Do you guys that have made the move get annual physicals with cholesterol screening and PSA tests? Do you go to a hospital to get this done? Prostrate cancer runs in my family so it's something I might need to be concerned about. Would definitely go back to the US for treatment if it happens knock on wood.


----------



## Shanghai88 (Jul 23, 2013)

I use Britannia Medical Centre here in AC for both General Doctors and Dentists.

Get all the regular blood tests including PSA done twice a year.


----------



## Asian Spirit (Mar 1, 2010)

cvgtpc1 said:


> Do you guys that have made the move get annual physicals with cholesterol screening and PSA tests? Do you go to a hospital to get this done? Prostrate cancer runs in my family so it's something I might need to be concerned about. Would definitely go back to the US for treatment if it happens knock on wood.
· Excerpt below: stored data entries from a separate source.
(* ===== verification/Prelude.v ===== *)
(** * kOS in Rocq

    A development about kOS, a small operating system kernel for the i386 written in C,
    under src/kernel, with the tool that builds its ram disk (src/share/src/mkinitrd) and
    the formatter of its utility library (src/lib/libutil/src/format.c).

    ** The program

    At boot the kernel takes the memory map of the boot loader into a bitmap of free frames
    (mm/mm.c), builds its page directory (mm/virt.c), fills the segment and interrupt tables
    (gdt.c, idt.c), reads the command line (params.c), and mounts the ram disk the boot loader
    left in memory on the root and the device directory on /dev (fs/).  Programs are loaded
    from ELF images (loader.c) into address spaces of their own (mm/util.c) and run in turns
    (pm.c).  They enter the kernel through interrupts and system calls (idt.c, syscall.c), send
    each other messages (ipc.c), sleep (timer.c), open and read files (fs/), and read the
    keyboard through terminals (kbc.c, tty.c, fs/request.c).  The kernel allocates from a heap
    (mm/kmalloc.c) and keeps its data in lists, growing arrays and ring buffers (util/).
    Disks are behind the driver interface CDI (cdi/storage.c, cdi/scsi.c).

    ** Conventions

    Kernel code is a computation [M S A] over the state [S] of its component with the three
    endings of [outcome]: a result, [panic] (and a failed [kassert]), and an access C leaves
    undefined ([Fault]).  Integers are [Z] reduced with the width of their C type where a result
    can leave it ([u8], [u16], [u32], [u64], [i32]).  A pointer into a heap of objects is an
    address of a [gmap] (or an index of a static array); following NULL or a dangling one
    faults.  Names are those of the source.  A theorem that a function returns states the result
    it returns: [f s = Ok (a, s')].

    ** Files

    - Prelude.v, Bytes.v: effects, machine integers, loops, tactics ([dlia], [bool_cases],
      [to_prop], [decide_cmp]), hint databases; byte buffers.
    - Page.v: include/bitop.h, arch/i386/page.h, mm/intern.h; the interface [FrameSource] of
      a frame allocator with its laws [FrameSourceLaws].
    - Kerror.v: error.c and context.c.
    - PhysMem.v: mm/mm.c.  The bitmap is a map of words.  Sequences of operations refine
      operations on the set of free frames; the manager is an instance of [FrameSource].
    - VirtMem.v: mm/virt.c on any [FrameSource].  Directories and tables are words of physical
      memory.  A mapped range resolves to its frames, other translations stay; the search for
      free pages; [sys_sbrk].
    - UserMem.v: mm/util.c.  Windows of the kernel to frames, copies through them and strings of
      user programs, address spaces.  [step] and [spaces] are what a sequence of such copies
      keeps: the tables of both directories, and every other byte.
    - Fork.v: [vm_clone_addrspace] of mm/util.c, which sys_fork calls.  [pair] is the invariant of
      two processes beside the kernel, [sides] what every step of the clone keeps.  The child has
      the bytes of its parent in frames of its own, and neither sees what the other stores.
    - Loader.v: loader.c on [UserMem] and [Proc].  A segment of an image ends up, byte by byte,
      at its address in the new address space, in frames of its own, followed by zeros.
    - Kmalloc.v: mm/kmalloc.c on the interface [KernelRanges] of the virtual memory manager.
      Live blocks never overlap each other or the allocator's nodes.
    - RingBuffer.v, DynArray.v, DList.v: util/ringbuffer.c, array.c, list.c and cdi/lists.c,
      refining a bounded queue, a list, and a sequence; [EntryAlloc] supplies list entries.
    - Proc.v: pm.c.  The ready queue linked through the process table refines a round-robin
      scheduler; fairness; lookup of pids; exit and wait.
    - Timer.v, Ipc.v: timer.c and ipc.c on [Proc].
    - Vfs.v: fs/path.c, inode.c, super.c, fs.c on the interface [Drivers] of a file system
      driver, with the promise [DirLaws] about its directories, against which the lookup
      theorem is proved.
    - Initrd.v, InitrdFiles.v: fs/initrd.c, an instance of [Drivers] and [DirLaws]; parsing an
      image, mounting it at boot, and its files through the system calls.
    - Devfs.v: fs/devfs.c; [kos_drivers] has the tables of both file systems, [kos_dirs] their
      promise, so that the lookup of [Vfs] is instantiated with the kernel's own drivers.
    - Mkinitrd.v: share/src/mkinitrd.  What the tool writes, the parser of [Initrd] reads back.
    - Format.v: lib/libutil/src/format.c.
    - Keyboard.v, Tty.v: kbc.c, keymaps.c, tty.c and fs/request.c on [Proc].
    - Storage.v, Scsi.v: cdi/storage.c on the interface [BlockDriver] with its promises
      [BlockReads] and [BlockWrites], and cdi/scsi.c, which makes a [BlockDriver] out of a
      [ScsiDriver] and discharges [BlockReads] from the promise [ScsiReads] of the device.  A ram
      disk and a CD-ROM are concrete drivers.
    - Descriptors.v, Interrupts.v: gdt.c, idt.c, syscall.c and the exception handlers of debug.c.
    - Params.v: params.c.

    ** What the theorems show

    Refinement of an abstract object: [mm_refines_frame_set], [rbuf_refines_queue],
    [array_refines_list], [list_refines_sequence], [pm_refines_round_robin],
    [kmalloc_blocks_disjoint], [storage_refines_bytes].  Round trips: allocation and release of
    frames, mapping and resolving, building and parsing an image, writing and reading numbers,
    packing and unpacking descriptors.  Behaviour of the operations: messages, terminals,
    system calls, files, devices, segments of programs.  Safety: reserved frames are not handed
    out, an exception of a program removes that program only, gates of the interrupt table
    belong to the kernel, a forked process and its parent do not
    see each other's stores.  Some theorems state behaviour that is not what the code means to do:
    the runs [find] of mm.c carries across a skipped word ([mm_alloc_range_overlaps_used]), the
    DMA allocation that cannot succeed, the range search of virt.c ([vm_find_range_mapped]), scrolling of long lines
    ([tty_write_long_line_overruns]), the file position that moves twice ([sys_read_content]).

    ** Bounds and fuel

    Loops over a counted range are structural.  The others carry a bound that the state gives:
    a lookup takes at most one step per character of the path and one more ([vfs_lookup_resolves]
    shows that it ends), and the bound on symbolic links is the FS_MAX_SYMLOOP of the code; walks over the
    lists of the heap take at most the number of nodes; the walk over the ready queue 300 steps
    for at most 257 processes; [strafmt] and [parse_params] consume a character per step;
    strings in memory end inside it.  The parser of an image and its builder take the number of
    steps as an argument, and the theorems hold from the number of entries ([weight],
    [hweight]) on.  A loop that may never
    end in the code, [vm_is_mapped], answers [None] while it still runs.

    ** Not modelled

    The text of debug output; loading processor registers and the assembler stubs (kstart.s,
    int.s); port input and output beyond the bytes named above (com.c, pci.c, acpi.c); the CDI
    functions that only forward to a driver and the third-party drivers; the C library (a copy
    of PDCLib); the kernel shell; user programs and their libraries, whose wrappers only raise
    the system call interrupt; the scripts and headers of the toolchain.

    ** Next

    [elf32_exec] from the image to the running process, with the address space [created] by
    [vm_create_addrspace]; cloning a process that has mapped its command line; sys_execute, which
    joins the file system and the loader; the boot modules (module.c); the inode of a terminal in
    /dev; sys_stat and sys_isatty. *)

From stdpp Require Export base numbers list gmap fin_maps fin_sets sets strings.
From Stdlib Require Export ZArith Lia.

#[export] Set Default Goal Selector "!".

Open Scope Z_scope.

(** ** Machine integers

    The kernel is compiled for i386: [int], [size_t], [dword] and every pointer
    are 32 bits wide.  A value of an unsigned C type is the non-negative [Z] it
    denotes; every arithmetic result is reduced with the width of its type. *)

Definition u8 (z : Z) : Z := z mod 2 ^ 8.
Definition u16 (z : Z) : Z := z mod 2 ^ 16.
Definition u32 (z : Z) : Z := z mod 2 ^ 32.
Definition u64 (z : Z) : Z := z mod 2 ^ 64.

(** Reading a 32-bit pattern as a (two's complement) [int]. *)
Definition i32 (z : Z) : Z :=
  let w := u32 z in if w <? 2 ^ 31 then w else w - 2 ^ 32.

Definition is_u8 (z : Z) : Prop := 0 <= z < 2 ^ 8.
Definition is_u32 (z : Z) : Prop := 0 <= z < 2 ^ 32.

(** ** Effects

    A kernel function either returns, stops in [panic] (which never returns; a
    failed [kassert] is one), or performs an access C leaves undefined: a NULL or
    dangling pointer is followed, an index is out of range, a divisor is zero. *)

Inductive outcome (A : Type) : Type :=
| Ok (a : A)
| Panic
| Fault.
Arguments Ok {A} a.
Arguments Panic {A}.
Arguments Fault {A}.

(** A computation over the state [S]. *)
Definition M (S A : Type) : Type := S -> outcome (A * S).

#[export] Instance M_ret S : MRet (M S) := fun A a s => Ok (a, s).
#[export] Instance M_bind S : MBind (M S) := fun A B k c s =>
  match c s with
  | Ok (a, s') => k a s'
  | Panic => Panic
  | Fault => Fault
  end.

Definition panic {S A} : M S A := fun _ => Panic.
Definition fault {S A} : M S A := fun _ => Fault.
Definition get {S} : M S S := fun s => Ok (s, s).
Definition gets {S A} (f : S -> A) : M S A := fun s => Ok (f s, s).
Definition modify {S} (f : S -> S) : M S unit := fun s => Ok (tt, f s).

(** [kassert(exp)] of kernel/include/debug.h, as a [CONF_DEBUG] build has it. *)
Definition kassert {S} (b : bool) : M S unit := if b then mret tt else panic.

(** Following a pointer: [None] is a NULL or dangling one. *)
Definition deref {S A} (o : option A) : M S A :=
  match o with Some a => mret a | None => fault end.

(** [for (i = 0; i < n; ++i) body(i)] for a body without an early exit. *)
Definition for_each {S} (n : Z) (body : Z -> S -> S) (s : S) : S :=
  foldl (fun s i => body i s) s (seqZ 0 n).

(** The same loop for a body that may stop the kernel. *)
Fixpoint mfor_list {S} (l : list Z) (body : Z -> M S unit) : M S unit :=
  match l with
  | [] => mret tt
  | i :: l => body i;; mfor_list l body
  end.
Definition mfor {S} (n : Z) (body : Z -> M S unit) : M S unit :=
  mfor_list (seqZ 0 n) body.

(** The C truth value of an integer. *)
Definition truth (z : Z) : bool := negb (z =? 0).

(** ** Tactics *)

Create HintDb kos.
Create Rewrite HintDb kos.

(** Linear arithmetic with division and remainder by constants. *)
Ltac dlia := Z.div_mod_to_equations; lia.

(** Evaluate the comparisons of the goal that [lia] decides. *)
Ltac decide_cmp :=
  repeat match goal with
  | |- context [?a <=? ?b] =>
      first [rewrite (proj2 (Z.leb_le a b)) by lia | rewrite (proj2 (Z.leb_gt a b)) by lia]
  | |- context [?a <? ?b] =>
      first [rewrite (proj2 (Z.ltb_lt a b)) by lia | rewrite (proj2 (Z.ltb_ge a b)) by lia]
  end; cbn [andb orb negb].

(** Case analysis on every boolean test of the goal or the context. *)
Ltac bool_cases :=
  repeat match goal with
  | |- context [if ?b then _ else _] => destruct b eqn:?
  | H : context [if ?b then _ else _] |- _ => destruct b eqn:?
  end.

Ltac to_prop :=
  repeat match goal with
  | H : (_ <? _) = true |- _ => apply Z.ltb_lt in H
  | H : (_ <? _) = false |- _ => apply Z.ltb_ge in H
  | H : (_ <=? _) = true |- _ => apply Z.leb_le in H
  | H : (_ <=? _) = false |- _ => apply Z.leb_gt in H
  | H : (_ =? _) = true |- _ => apply Z.eqb_eq in H
  | H : (_ =? _) = false |- _ => apply Z.eqb_neq in H
  | H : (_ && _)%bool = true |- _ => apply andb_true_iff in H as [? ?]
  | H : (_ || _)%bool = false |- _ => apply orb_false_iff in H as [? ?]
  | H : negb _ = true |- _ => apply negb_true_iff in H
  | H : negb _ = false |- _ => apply negb_false_iff in H
  end.

(** Splitting a run [c s = Ok r] of a sequence into the runs of its parts. *)
Lemma bind_Ok {S A B} (c : M S A) (k : A -> M S B) s r :
  (c ≫= k) s = Ok r <-> exists a s', c s = Ok (a, s') /\ k a s' = Ok r.
Proof.
  unfold mbind, M_bind. split.
  - destruct (c s) as [[a s']| |] eqn:E; [eauto | done..].
  - intros (a & s' & -> & ?). done.
Qed.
There are many good doctors and hospitals in the larger cities here. Most doctors will refer you to a hospital or private testing labs such as "Acu-Med" etc. For serious medical issues including surgeries etc, one need not go home for treatment. There are good cancer centers here, but the best is in Malaysia and even Singapore. Medical tourism is popular in those places and treatment as well as safety is as good if not better than back home. My understanding too is the places in Malaysia accept most medical insurance policies. Saves going so far for treatment and usually is far less $$$ for the same thing.


Gene


----------